Darwin would have been so proud.

But, the tree could no more reveal the infinite to mankind than it could heal the sick and the dying or bring peace to a troubled world. What it could bring to the world was an unquenchable craving for more life. And, if they came to believe that the life was in the flesh …

How long before they turned on each other in a vain attempt to harvest a life that was not there? How long would their neighbor’s blood drip from their teeth before they realized that the tree had moved onto the next community, the next country, the next continent? How long before this world was not enough? What then?

Willow Tree would never thrive, for too much time was wasted on getting the life, rather than living the life.

It was not like Davis to wax philosophical. Must be getting close to that time of the month, he thought.

As he lay his hand on the brass handle of the council hall door, Davis paused to consider the Eunice on the other side. He could hear her feet gliding and tapping across the wooden floor in time to the strings and woodwinds. This was not the Eunice who presided over the Willow Tree council, or the Eunice who was taskmaster of the
Rusty Gate
inn … or the Eunice who had watched stoically as Crystal Ambrose had burned alive with a baby in her arms. This was a Eunice lost in the fields of her youth, listening to music for the first time in her life … before the years … before the tree. It was a Eunice he had never known.

Davis knew that Eunice had gone around him, sending her people to sow the branches in sister cemeteries. He could not be sure how many or where, and he knew that if he did asked her, she would not remember.

It was quite possible that she had not been the one to send them.

There it was, that connection to the tree. He did not pretend to understand it. But each incarnation had inched a little closer to the last. Eunice’s connection to the tree was stronger, but it was also more volatile, and more unpredictable. Yesterday was the only thing that was certain.

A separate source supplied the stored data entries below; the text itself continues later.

(* ===== verification/Json.v ===== *)
(** * JSON (package encoding/json)

    Texts are read in two stages, a lexer over bytes and a parser over tokens, so
    that what only moves white space ([compact], [indent]) is seen to leave the
    tokens alone. Encoding goes through a tree of what is written. *)

From S2P Require Import Prelude GoErrors GoStrings Utf8 Crypto.

#[local] Set Warnings "-register-all".

(** ** String literals *)

(** A code point below U+110000 that is not a surrogate. *)
Definition utf8_encode (r : N) : string :=
  if (r <? 128)%N then String (ascii_of_N r) ""
  else if (r <? 2048)%N then
    String (ascii_of_N (192 + r / 64)) (String (ascii_of_N (128 + r mod 64)) "")
  else if (r <? 65536)%N then
    String (ascii_of_N (224 + r / 4096))
      (String (ascii_of_N (128 + r / 64 mod 64)) (String (ascii_of_N (128 + r mod 64)) ""))
  else
    String (ascii_of_N (240 + r / 262144))
      (String (ascii_of_N (128 + r / 4096 mod 64))
         (String (ascii_of_N (128 + r / 64 mod 64)) (String (ascii_of_N (128 + r mod 64)) ""))).

Definition is_high (r : N) : bool := (55296 <=? r)%N && (r <=? 56319)%N.
Definition is_low (r : N) : bool := (56320 <=? r)%N && (r <=? 57343)%N.

Definition simple_escape (e : ascii) : option ascii :=
  match e with
  | "034" | "\" | "/" => Some e
  | "b" => Some "008"
  | "f" => Some "012"
  | "n" => Some "010"
  | "r" => Some "013"
  | "t" => Some "009"
  | _ => None
  end%char.

(** What a literal's body is made of: bytes, and the surrogates its escapes name.
    Any other escaped code point is its UTF-8 bytes. *)
Inductive unit16 : Set :=
| UByte (c : ascii)
| USur (n : N).

#[global] Instance unit16_eq_dec : EqDecision unit16.
Proof. solve_decision. Defined.

Definition code_units (n : N) : list unit16 :=
  if is_high n || is_low n then [USur n] else map UByte (String.list_ascii_of_string (utf8_encode n)).

(** Surrogates that do not pair are U+FFFD. *)
Fixpoint units_value (us : list unit16) : string :=
  match us with
  | [] => ""
  | UByte c :: us => String c (units_value us)
  | USur h :: us =>
      match us with
      | USur l :: us' =>
          if is_high h && is_low l
          then utf8_encode (65536 + (h - 55296) * 1024 + (l - 56320)) +:+ units_value us'
          else rune_error +:+ units_value us
      | _ => rune_error +:+ units_value us
      end
  end.

(** ** Tokens *)

Inductive token : Set :=
| TPunct (c : ascii)          (* one of the six punctuators *)
| TAtom (text : string)       (* a literal name or a number *)
| TStr (s : string).          (* a string, as its value *)

#[global] Instance token_eq_dec : EqDecision token.
Proof. solve_decision. Defined.

Definition is_json_space (c : ascii) : bool :=
  bool_decide (c = " "%char) || bool_decide (c = tab) || bool_decide (c = "013"%char)
  || bool_decide (c = newline).
Definition is_punct (c : ascii) : bool := has_byte "{}[],:" c.
Definition is_quote (c : ascii) : bool := bool_decide (c = quote).
Definition is_backslash (c : ascii) : bool := bool_decide (c = "\"%char).

(** Between tokens, in an atom (its text so far), in a string (its units so far,
    latest first), after its backslash, or in the hex digits of an escape, of
    which [k] follow the next. *)
Inductive lex_state : Set :=
| LOut
| LAtom (acc : string)
| LStr (acc : list unit16)
| LEsc (acc : list unit16)
| LHex (acc : list unit16) (k : nat) (n : N).

(** A byte that does not belong to an atom: what it is, and the state after. *)
Definition lex_out (c : ascii) : list token * lex_state :=
  if is_json_space c then ([], LOut)
  else if is_punct c then ([TPunct c], LOut)
  else if is_quote c then ([], LStr [])
  else ([], LAtom (String c "")).

Definition is_delimiter (c : ascii) : bool := is_json_space c || is_punct c || is_quote c.

(** One byte: [None] when a literal is malformed. *)
Definition lex_step (st : lex_state) (c : ascii) : option (list token * lex_state) :=
  match st with
  | LOut => Some (lex_out c)
  | LAtom acc =>
      if is_delimiter c then Some (TAtom acc :: (lex_out c).1, (lex_out c).2)
      else Some ([], LAtom (acc +:+ String c ""))
  | LStr acc =>
      if is_quote c then Some ([TStr (to_valid (units_value (rev acc)))], LOut)
      else if is_backslash c then Some ([], LEsc acc)
      else if (b2n c <? 32)%N then None
      else Some ([], LStr (UByte c :: acc))
  | LEsc acc =>
      if bool_decide (c = "u"%char) then Some ([], LHex acc 3 0)
      else b ← simple_escape c; Some ([], LStr (UByte b :: acc))
  | LHex acc k n =>
      h ← hex_val c;
      match k with
      | O => Some ([], LStr (rev (code_units (16 * n + h)) ++ acc))
      | S k => Some ([], LHex acc k (16 * n + h))
      end
  end.

Definition lex_end (st : lex_state) : option (list token) :=
  match st with
  | LOut => Some []
  | LAtom acc => Some [TAtom acc]
  | _ => None
  end.

(** The tokens of a text read from a state. *)
Fixpoint lex_from (st : lex_state) (s : string) : option (list token) :=
  match s with
  | EmptyString => lex_end st
  | String c s =>
      '(ts, st) ← lex_step st c;
      ts' ← lex_from st s;
      Some (ts ++ ts')
  end.

Definition lex (s : string) : option (list token) := lex_from LOut s.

Davis pressed lightly on the door latch until it gave way under his thumb. He eased the door open and a sliver of light poked through the crack. In that light was Eunice, twirling and bowing, her skirt lifted in her hand. Her eyes were closed and her free hand directed some long ago concert that she had attended, quite possibly with
him
.

He pulled the door open until he could pass through, and a short blast of cool air passed through with him. The air stung Eunice on the cheek, and her eyes popped open. When she caught sight of Davis, her face lit up like a child on Christmas morning.

“Darling! I’ve been waiting on you all evening,” she scolded him, offering her hand. “Come, dance with me!”

Her loving invitation was salt in his wounds. It was not Davis she saw with those bright eyes. It was never Davis. But, he would not despoil her joy for the sake of his own fragile ego.

“Apologies, Mada- … my dear.” He closed the door behind him. “It has been a long, difficult day.”